On a different level, U.S. corporate involvement may provide important moral and political support for the apartheid regime. The presence of foreign capital, divestiture proponents argue, protects South Africa against international economic sanctions. In addition, the argument continues, the South African government's aggressive foreign borrowing, despite record foreign-exchange earnings from gold, allows it to maintain a high profile in Western credit markets.

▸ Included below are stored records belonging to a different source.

Definition refuse (s : VehicleScheduler) (clk : Clock) (cause : RefusalCause) (now : Instant) : VehicleScheduler :=
  let '(state, why) := refusal_for s cause in enter_account_state s clk state why now.

Definition account_state_failed (s : VehicleScheduler) (clk : Clock) (class : ErrorClass) (e : CollectorError)
    (now : Instant) : Duration * VehicleScheduler :=
  let status := http_status_of e in
  match class with
  | ClOwnerApiRefusal | ClProviderRefusal =>
      let cause := match legacy_auth_error_of e with
                   | Some (OwnerApiRefused r) => cause_of_refusal (refusal_of_reason r)
                   | _ => if bool_decide (status = Some 402) then RefPaymentRequired
                          else if bool_decide (status = Some 410) then RefGone
                          else RefForbidden
                   end in
      (CONTROL_SETTINGS_REFRESH, refuse s clk cause now)
  | ClFleetAccess =>
      (CONTROL_SETTINGS_REFRESH, enter_account_state s clk AcFleetAccessRefused "fleet_access_refused" now)
  | ClBilling => (K_BILLING_PROBE, enter_account_state s clk AcBillingSuspended "billing_suspended" now)
  | ClConfig =>
      let why := if bool_decide (status = Some 421) then "config_wrong_region"
                 else "config_partner_unregistered" in
      (CONTROL_SETTINGS_REFRESH, enter_account_state s clk AcConfigError why now)
  | ClLocked => (CONTROL_SETTINGS_REFRESH, enter_account_state s clk AcAccountLocked "account_locked" now)
  | _ => (CONTROL_SETTINGS_REFRESH, s)
  end.

Definition account_failed (s : VehicleScheduler) (clk : Clock) (class : ErrorClass) (e : CollectorError)
    (now : Instant) : option Duration * VehicleScheduler :=
  if is_account_state_class class then
    let '(delay, s) := account_state_failed s clk class e now in (Some delay, s)
  else if negb (is_account_wait_class class) then (None, s)
  else
    let '(delay, s) :=
      match class with
      | ClRateLimited => rate_limited s (default 0 (rate_limit_retry_after_seconds e)) now
      | ClUnreachable => unreachable s now
      | ClCredentialStop => (CONTROL_SETTINGS_REFRESH, enter_credential_stop s clk)
      | _ =>
          let credential_retry := match e with
                                  | CeFleetCredential e => fleet_refresh_retry_delay e
                                  | e => legacy_auth_retry_after s clk e
                                  end in
          auth_failed s credential_retry now
      end in
    (Some delay, s).

Definition list_refused_after_check (s : VehicleScheduler) (clk : Clock) (now : Instant)
    : Duration * VehicleScheduler :=
  (CONTROL_SETTINGS_REFRESH, refuse (note_answered s) clk RefForbidden now).
Definition request_refusal_check (s : VehicleScheduler) (now : Instant) : VehicleScheduler :=
  on_account (fun a => a <| ac_list_wanted := Some now |>) s.

Definition check_every_vehicle_refused (s : VehicleScheduler) (clk : Clock) (now : Instant) : VehicleScheduler :=
  if negb (is_owner_wire (vs_mode s)) || negb (account_is s AcCollecting) then s
  else
    let collected := List.filter (fun v => negb (is_inactive v)) (bvals (vs_vehicles s)) in
    if list_is_empty collected || negb (forallb (fun v => bool_decide (hold v = Paused AccessRefused)) collected)
    then s
    else refuse s clk RefForbidden now.

Definition resume_from_billing (s : VehicleScheduler) (clk : Clock) : VehicleScheduler :=
  if negb (account_is s AcBillingSuspended) then s
  else on_account (fun a => (set_account_state AcCollecting "billing_resumed" (wall_or_last s clk) a)
                              <| ac_next_billing_probe := None |> <| ac_probe_time_of_the_tick := None |>
                              <| ac_telemetry_check_due := true |>) s.
Definition note_new_month (s : VehicleScheduler) (now : Instant) : VehicleScheduler :=
  if account_is s AcBillingSuspended
  then on_account (fun a => a <| ac_next_billing_probe := Some now |>) s else s.
Definition credential_state_seen (s : VehicleScheduler) (clk : Clock) (seen : CredentialStateSeen)
    (now : Instant) : VehicleScheduler :=
  match seen with
  | SeenReady => clear_credential_stop s clk now
  | SeenTerminalStop => enter_credential_stop s clk
  | SeenApiRefused kind => refuse s clk (cause_of_refusal kind) now
  end.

The imact of U.S. corporate involvement on Black South Africans is a subject of fierce debate. Opponents of divestiture argue that foreign capital is beneficial to South African Blacks and that withdrawal would harm them more than whites in the country. There is, these people emphasize, a considerable trickle-down effect from foreign investment that benefits at least those members of the Black labor force who work in the modern sectors of the economy. Economic growth and prosperity will open up new and more skilled jobs for Blacks, produce better wages, and narrow the Black white income gap. In addition, it is argued U.S. firms can set an example by following good labor practices and affirmative-action policies.
Those favoring divestiture contend that the flow of foreign capital has not improved conditions for Blacks in the country, the gap between white and Black wages was not significantly altered during the years in which economic growth was fueled by foreign investment. Moreoever, few Blacks have been accepted in managerial positions in commerce and industry. In some cases increased American investment has made industry more capital intensive and actually reduced the number of Black employees. And, during the period of great economic growth. Black political rights have, if anything, been reduced by the growth of discriminatory and repressive legislation and the implementation of the homelands policy.
Opponents of divestiture argue--and the Rockefeller commission concludes--that, for divestiture to have any chance of being effective, it would have to be supported by the other major foreign investors in South Africa. Britain, whose withdrawal would be particularly important, simply cannot afford divestiture And government and business leaders of other European countries, although not economically constrained, told the Rockefeller commission unequivocally that divestiture was out of the question. If the United States were to pull out on its own, the vacuum would probably be filled by foreign and South African firms eager to expand their market shares.
(Editor's note: Others disagree with this assessment, pointing to the concentration of American capital in key South African industries and arguing, in addition, that American withdrawal would have a profound psychological effect on the apartheid state.)